[Saved data entries]
·····

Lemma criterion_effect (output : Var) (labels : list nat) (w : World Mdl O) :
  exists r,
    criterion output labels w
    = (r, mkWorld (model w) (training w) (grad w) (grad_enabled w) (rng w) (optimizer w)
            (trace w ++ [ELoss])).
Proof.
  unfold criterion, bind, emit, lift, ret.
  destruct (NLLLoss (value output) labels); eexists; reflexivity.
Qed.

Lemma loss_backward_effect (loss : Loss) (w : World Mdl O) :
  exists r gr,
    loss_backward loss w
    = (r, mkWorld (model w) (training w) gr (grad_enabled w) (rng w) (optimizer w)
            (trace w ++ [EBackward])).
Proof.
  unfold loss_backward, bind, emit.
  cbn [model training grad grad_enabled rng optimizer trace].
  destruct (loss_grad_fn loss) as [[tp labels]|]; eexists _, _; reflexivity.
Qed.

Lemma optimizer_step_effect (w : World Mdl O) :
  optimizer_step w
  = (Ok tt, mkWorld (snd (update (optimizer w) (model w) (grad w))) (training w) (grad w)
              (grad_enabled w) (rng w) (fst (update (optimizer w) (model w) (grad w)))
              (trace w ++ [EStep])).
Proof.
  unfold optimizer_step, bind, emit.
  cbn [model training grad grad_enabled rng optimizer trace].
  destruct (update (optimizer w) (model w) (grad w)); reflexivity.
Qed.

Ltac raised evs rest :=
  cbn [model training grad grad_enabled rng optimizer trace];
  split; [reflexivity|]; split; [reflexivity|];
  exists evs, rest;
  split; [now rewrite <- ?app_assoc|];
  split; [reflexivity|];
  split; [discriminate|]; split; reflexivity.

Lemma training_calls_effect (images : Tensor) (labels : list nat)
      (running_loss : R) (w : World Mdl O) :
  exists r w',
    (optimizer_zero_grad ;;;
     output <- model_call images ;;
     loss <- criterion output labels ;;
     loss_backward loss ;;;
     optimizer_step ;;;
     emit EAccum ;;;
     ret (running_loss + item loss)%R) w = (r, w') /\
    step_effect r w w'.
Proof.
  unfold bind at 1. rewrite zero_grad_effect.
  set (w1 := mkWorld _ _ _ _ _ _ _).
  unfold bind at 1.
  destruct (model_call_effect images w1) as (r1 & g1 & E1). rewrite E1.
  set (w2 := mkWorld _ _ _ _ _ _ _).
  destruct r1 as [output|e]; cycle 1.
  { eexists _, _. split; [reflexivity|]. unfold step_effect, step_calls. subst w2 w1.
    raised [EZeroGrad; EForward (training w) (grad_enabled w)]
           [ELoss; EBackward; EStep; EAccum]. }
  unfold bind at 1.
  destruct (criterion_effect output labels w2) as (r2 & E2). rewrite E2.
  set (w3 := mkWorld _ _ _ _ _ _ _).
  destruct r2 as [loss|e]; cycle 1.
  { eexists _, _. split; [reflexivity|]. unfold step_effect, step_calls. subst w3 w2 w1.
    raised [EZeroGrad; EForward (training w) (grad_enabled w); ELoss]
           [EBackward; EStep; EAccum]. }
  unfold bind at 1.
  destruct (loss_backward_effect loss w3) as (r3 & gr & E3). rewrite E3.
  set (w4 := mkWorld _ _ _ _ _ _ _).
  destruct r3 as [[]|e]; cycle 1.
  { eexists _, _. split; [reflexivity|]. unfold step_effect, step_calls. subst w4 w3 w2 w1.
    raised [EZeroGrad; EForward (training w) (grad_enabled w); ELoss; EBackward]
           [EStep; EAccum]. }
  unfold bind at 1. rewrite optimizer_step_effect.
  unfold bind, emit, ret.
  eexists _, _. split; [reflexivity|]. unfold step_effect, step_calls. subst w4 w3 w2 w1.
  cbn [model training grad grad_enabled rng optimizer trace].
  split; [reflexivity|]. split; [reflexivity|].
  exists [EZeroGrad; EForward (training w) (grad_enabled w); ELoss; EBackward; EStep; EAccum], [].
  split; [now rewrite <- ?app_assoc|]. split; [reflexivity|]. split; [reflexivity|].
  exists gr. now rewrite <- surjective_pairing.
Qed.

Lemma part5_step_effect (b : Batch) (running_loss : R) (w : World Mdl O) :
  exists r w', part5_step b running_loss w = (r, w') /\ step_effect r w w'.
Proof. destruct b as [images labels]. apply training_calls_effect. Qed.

·····

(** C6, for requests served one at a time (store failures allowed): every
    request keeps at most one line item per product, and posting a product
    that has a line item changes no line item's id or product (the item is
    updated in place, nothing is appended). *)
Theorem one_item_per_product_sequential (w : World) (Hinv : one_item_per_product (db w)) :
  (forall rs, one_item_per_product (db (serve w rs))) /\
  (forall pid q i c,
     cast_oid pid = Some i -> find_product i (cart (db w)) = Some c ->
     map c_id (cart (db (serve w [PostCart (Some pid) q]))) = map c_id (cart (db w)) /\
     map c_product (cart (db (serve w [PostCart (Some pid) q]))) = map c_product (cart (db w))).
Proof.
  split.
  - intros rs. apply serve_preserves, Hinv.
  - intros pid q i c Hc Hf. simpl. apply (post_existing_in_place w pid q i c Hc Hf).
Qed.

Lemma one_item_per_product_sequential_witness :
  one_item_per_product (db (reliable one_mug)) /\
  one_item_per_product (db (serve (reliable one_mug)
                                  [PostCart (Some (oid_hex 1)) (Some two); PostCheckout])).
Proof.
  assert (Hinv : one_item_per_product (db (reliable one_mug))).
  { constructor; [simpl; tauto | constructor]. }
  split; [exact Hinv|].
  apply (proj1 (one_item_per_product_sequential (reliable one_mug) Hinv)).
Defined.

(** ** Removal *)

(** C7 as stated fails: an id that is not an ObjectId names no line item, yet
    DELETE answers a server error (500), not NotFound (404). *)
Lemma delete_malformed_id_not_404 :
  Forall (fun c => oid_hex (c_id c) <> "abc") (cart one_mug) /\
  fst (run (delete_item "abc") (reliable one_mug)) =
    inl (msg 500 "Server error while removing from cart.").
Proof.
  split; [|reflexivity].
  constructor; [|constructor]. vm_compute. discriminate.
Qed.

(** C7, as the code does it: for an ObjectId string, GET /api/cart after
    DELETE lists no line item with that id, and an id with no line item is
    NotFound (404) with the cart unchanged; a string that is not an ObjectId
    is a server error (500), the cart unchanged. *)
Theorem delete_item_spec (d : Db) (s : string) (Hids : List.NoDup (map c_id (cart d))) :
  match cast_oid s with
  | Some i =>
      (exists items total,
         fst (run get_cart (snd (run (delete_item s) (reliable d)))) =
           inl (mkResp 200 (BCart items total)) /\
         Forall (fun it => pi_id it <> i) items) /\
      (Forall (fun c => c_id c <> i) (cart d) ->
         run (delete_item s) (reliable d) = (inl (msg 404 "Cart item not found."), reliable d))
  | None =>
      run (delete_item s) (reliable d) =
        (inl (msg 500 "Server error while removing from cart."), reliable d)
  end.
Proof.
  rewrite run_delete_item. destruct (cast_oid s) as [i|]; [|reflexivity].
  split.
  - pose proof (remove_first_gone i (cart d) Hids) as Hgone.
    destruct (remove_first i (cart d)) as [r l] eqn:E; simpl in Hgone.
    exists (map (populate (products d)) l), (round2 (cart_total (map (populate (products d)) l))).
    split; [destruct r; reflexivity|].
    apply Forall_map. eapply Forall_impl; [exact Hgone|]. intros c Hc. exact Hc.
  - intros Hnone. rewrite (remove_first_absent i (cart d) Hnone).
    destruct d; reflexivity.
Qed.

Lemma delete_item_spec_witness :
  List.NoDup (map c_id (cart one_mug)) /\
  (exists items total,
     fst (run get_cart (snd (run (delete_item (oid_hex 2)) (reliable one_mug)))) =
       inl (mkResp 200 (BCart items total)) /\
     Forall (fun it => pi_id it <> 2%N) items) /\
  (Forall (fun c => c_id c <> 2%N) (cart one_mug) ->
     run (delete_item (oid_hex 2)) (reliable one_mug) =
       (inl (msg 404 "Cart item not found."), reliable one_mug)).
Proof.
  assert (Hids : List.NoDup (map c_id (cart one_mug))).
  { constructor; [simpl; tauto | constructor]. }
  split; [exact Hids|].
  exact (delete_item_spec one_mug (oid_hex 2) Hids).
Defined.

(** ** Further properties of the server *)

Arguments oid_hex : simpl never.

·····

◆ **What the task requires**: The answer must be every line from the records above that contains the word "with", copied out.

◆ **Result**:
    DELETE lists no line item with that id, and an id with no line item is
    NotFound (404) with the cart unchanged; a string that is not an ObjectId
  match cast_oid s with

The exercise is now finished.